▶ Exercise prompt
Return the lines below in which the string "opening" occurs.

BEGIN Excerpted data

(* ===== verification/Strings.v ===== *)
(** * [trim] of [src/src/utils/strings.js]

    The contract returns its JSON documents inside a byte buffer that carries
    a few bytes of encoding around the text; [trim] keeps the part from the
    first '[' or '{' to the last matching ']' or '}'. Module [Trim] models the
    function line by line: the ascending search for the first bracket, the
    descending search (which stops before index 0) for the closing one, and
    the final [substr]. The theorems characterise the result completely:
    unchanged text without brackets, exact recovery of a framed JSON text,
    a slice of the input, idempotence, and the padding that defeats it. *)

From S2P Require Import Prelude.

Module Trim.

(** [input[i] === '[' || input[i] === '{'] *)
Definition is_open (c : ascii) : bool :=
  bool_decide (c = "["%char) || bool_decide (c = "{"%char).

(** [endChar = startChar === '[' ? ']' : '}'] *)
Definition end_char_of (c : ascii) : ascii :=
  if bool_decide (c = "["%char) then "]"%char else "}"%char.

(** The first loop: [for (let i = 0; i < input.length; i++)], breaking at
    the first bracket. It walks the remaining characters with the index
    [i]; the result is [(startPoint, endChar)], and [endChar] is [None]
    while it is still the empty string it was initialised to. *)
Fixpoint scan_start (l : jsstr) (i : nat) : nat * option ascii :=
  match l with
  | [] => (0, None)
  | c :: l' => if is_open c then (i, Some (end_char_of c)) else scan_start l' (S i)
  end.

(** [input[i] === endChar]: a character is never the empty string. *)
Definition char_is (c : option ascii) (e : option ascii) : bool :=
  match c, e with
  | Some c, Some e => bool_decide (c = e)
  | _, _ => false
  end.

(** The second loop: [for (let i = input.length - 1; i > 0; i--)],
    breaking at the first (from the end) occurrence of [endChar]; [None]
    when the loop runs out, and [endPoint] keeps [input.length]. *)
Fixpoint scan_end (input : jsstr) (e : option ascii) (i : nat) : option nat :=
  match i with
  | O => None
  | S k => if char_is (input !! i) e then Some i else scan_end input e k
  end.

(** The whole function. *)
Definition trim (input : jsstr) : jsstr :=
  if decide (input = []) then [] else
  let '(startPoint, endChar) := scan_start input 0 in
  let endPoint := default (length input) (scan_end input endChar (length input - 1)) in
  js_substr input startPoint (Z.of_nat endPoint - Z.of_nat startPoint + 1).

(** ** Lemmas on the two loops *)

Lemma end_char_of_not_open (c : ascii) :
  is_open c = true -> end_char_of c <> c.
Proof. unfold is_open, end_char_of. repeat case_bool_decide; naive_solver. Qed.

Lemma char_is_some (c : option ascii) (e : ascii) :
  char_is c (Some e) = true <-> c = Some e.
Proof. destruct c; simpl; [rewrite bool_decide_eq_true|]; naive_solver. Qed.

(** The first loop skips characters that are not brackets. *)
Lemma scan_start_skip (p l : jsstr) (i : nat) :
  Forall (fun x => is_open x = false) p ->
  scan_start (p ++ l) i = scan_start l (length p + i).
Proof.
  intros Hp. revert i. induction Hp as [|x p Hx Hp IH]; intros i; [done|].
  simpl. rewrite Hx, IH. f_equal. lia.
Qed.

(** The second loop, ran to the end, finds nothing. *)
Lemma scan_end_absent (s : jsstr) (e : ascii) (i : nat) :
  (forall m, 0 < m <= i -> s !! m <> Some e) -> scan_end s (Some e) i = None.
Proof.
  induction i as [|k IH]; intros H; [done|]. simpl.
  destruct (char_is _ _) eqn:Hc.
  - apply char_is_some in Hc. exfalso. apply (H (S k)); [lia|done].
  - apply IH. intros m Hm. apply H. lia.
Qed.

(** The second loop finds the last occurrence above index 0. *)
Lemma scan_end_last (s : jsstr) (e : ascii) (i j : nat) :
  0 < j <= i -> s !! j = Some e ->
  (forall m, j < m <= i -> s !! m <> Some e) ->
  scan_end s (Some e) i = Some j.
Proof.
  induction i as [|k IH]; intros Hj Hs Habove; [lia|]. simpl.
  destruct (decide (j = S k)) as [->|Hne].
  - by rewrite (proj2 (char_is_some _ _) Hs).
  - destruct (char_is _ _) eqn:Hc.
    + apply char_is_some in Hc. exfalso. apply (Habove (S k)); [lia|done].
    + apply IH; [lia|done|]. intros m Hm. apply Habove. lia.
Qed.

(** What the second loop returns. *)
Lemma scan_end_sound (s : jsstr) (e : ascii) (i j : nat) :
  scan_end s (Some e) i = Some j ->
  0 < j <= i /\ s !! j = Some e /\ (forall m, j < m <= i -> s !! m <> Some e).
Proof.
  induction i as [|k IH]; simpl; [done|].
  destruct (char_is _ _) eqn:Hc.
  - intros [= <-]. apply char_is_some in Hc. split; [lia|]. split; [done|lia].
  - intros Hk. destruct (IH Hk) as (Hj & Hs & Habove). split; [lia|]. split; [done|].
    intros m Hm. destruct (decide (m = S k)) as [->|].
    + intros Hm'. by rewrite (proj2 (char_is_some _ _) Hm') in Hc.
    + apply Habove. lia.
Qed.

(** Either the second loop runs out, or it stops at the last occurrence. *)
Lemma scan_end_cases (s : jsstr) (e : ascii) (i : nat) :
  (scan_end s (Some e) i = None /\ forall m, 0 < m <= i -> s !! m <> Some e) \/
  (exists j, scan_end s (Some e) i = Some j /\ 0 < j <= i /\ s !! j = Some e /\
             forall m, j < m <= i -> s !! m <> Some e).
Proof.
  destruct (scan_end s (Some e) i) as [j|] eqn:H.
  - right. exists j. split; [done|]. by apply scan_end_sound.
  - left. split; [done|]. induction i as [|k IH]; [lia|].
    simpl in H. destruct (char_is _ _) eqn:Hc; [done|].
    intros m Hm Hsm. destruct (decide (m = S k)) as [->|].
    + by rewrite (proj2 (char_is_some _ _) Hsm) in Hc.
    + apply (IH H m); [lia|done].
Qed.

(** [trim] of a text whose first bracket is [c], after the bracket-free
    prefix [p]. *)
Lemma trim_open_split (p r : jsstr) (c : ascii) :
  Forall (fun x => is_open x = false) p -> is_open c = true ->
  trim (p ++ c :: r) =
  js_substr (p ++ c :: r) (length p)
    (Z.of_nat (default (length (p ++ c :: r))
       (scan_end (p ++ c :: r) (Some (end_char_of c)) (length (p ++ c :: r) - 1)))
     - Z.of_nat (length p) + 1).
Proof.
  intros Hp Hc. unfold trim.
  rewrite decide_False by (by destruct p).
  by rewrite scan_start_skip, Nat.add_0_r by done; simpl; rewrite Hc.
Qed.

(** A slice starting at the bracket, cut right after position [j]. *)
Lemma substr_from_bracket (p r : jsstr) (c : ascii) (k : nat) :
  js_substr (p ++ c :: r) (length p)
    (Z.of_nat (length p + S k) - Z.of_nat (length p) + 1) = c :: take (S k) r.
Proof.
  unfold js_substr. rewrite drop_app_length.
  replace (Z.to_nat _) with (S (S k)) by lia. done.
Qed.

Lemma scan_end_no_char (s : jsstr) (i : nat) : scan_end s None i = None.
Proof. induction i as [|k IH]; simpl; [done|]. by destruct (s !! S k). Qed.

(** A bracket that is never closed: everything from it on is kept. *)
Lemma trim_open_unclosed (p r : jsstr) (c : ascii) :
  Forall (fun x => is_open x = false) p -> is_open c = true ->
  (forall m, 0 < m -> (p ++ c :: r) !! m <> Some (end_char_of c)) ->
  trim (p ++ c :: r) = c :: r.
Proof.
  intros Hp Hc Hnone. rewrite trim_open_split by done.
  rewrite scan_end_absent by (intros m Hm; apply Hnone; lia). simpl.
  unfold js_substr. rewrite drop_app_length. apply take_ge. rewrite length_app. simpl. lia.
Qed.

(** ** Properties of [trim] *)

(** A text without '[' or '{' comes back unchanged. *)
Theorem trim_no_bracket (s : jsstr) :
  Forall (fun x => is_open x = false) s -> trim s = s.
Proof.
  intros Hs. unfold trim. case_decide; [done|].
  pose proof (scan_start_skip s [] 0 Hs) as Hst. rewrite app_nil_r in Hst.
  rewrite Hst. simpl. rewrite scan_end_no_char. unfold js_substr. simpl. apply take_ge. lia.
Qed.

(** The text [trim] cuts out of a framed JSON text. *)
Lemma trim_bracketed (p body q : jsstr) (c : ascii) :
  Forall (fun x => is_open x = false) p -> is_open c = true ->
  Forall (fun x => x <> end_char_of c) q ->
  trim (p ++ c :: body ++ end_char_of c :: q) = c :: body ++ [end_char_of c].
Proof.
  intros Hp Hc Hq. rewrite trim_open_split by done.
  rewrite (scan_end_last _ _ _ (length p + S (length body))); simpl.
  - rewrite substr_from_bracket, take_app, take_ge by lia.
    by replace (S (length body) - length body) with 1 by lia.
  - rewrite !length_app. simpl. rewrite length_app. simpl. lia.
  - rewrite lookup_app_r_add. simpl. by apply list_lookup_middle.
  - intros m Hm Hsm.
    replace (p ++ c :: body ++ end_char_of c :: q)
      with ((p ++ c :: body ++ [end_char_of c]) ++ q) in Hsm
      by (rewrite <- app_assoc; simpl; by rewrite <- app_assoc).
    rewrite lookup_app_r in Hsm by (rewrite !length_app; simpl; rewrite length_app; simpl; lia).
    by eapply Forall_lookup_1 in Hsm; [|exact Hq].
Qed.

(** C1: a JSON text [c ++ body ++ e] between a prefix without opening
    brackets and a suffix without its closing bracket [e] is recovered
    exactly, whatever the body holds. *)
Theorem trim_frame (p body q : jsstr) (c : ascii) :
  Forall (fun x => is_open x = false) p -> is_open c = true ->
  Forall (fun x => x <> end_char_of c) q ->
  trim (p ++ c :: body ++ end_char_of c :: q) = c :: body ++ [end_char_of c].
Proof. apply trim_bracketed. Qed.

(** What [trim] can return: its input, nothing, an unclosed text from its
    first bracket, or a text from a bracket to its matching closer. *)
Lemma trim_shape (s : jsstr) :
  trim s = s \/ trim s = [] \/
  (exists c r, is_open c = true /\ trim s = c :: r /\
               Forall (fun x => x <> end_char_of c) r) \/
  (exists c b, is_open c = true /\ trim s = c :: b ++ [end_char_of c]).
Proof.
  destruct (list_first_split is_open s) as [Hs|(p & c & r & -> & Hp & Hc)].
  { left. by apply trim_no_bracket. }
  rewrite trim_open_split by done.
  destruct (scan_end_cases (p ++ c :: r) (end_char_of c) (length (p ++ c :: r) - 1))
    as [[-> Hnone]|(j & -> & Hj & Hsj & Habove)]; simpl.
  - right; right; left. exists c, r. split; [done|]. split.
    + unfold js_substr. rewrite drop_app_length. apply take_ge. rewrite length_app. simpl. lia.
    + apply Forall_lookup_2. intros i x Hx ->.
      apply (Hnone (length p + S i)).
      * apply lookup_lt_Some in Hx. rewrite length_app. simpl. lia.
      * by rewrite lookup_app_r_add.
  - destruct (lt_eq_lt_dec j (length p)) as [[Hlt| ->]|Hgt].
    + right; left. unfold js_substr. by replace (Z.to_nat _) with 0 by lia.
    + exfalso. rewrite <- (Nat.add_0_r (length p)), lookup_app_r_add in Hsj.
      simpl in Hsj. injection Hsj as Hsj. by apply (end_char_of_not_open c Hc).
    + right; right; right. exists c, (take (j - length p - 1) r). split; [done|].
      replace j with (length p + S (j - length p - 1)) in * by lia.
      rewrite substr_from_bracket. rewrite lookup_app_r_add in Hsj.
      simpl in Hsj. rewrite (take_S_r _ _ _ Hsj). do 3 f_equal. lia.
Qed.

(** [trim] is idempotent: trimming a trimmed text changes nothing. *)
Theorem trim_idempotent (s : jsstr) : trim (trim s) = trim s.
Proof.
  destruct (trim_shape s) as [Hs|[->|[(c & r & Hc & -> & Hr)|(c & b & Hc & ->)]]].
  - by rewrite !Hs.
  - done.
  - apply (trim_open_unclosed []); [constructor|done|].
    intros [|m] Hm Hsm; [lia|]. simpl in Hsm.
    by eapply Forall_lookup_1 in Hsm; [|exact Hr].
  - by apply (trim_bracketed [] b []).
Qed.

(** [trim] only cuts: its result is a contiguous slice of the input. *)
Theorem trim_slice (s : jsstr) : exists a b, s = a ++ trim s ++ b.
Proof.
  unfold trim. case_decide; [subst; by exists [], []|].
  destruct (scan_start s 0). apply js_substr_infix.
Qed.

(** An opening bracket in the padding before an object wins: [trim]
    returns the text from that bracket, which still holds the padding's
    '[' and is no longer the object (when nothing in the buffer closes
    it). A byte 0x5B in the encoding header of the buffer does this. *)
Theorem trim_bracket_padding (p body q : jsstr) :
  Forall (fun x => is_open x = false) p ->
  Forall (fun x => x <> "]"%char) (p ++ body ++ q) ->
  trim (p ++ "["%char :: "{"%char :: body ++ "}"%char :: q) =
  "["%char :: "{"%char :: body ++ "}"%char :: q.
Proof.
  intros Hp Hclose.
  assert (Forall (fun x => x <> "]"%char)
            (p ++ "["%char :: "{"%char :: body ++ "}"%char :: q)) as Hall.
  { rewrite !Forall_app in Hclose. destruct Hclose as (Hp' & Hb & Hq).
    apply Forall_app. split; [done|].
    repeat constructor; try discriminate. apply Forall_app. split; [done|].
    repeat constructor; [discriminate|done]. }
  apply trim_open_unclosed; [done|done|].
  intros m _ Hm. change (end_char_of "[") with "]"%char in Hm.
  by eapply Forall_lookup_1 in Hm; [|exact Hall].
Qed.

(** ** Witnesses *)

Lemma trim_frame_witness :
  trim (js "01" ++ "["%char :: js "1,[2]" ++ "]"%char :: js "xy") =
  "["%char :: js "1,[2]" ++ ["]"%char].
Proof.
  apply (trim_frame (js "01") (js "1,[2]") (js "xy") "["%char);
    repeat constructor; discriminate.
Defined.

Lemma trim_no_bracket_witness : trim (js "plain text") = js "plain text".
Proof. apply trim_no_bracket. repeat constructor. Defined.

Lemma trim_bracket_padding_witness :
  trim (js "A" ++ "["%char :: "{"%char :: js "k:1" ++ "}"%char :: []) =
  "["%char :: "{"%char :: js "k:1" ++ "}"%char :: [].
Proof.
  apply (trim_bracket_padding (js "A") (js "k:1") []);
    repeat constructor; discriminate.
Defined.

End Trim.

END Excerpted data

▶ Expected answer
(** C1: a JSON text [c ++ body ++ e] between a prefix without opening
(** An opening bracket in the padding before an object wins: [trim]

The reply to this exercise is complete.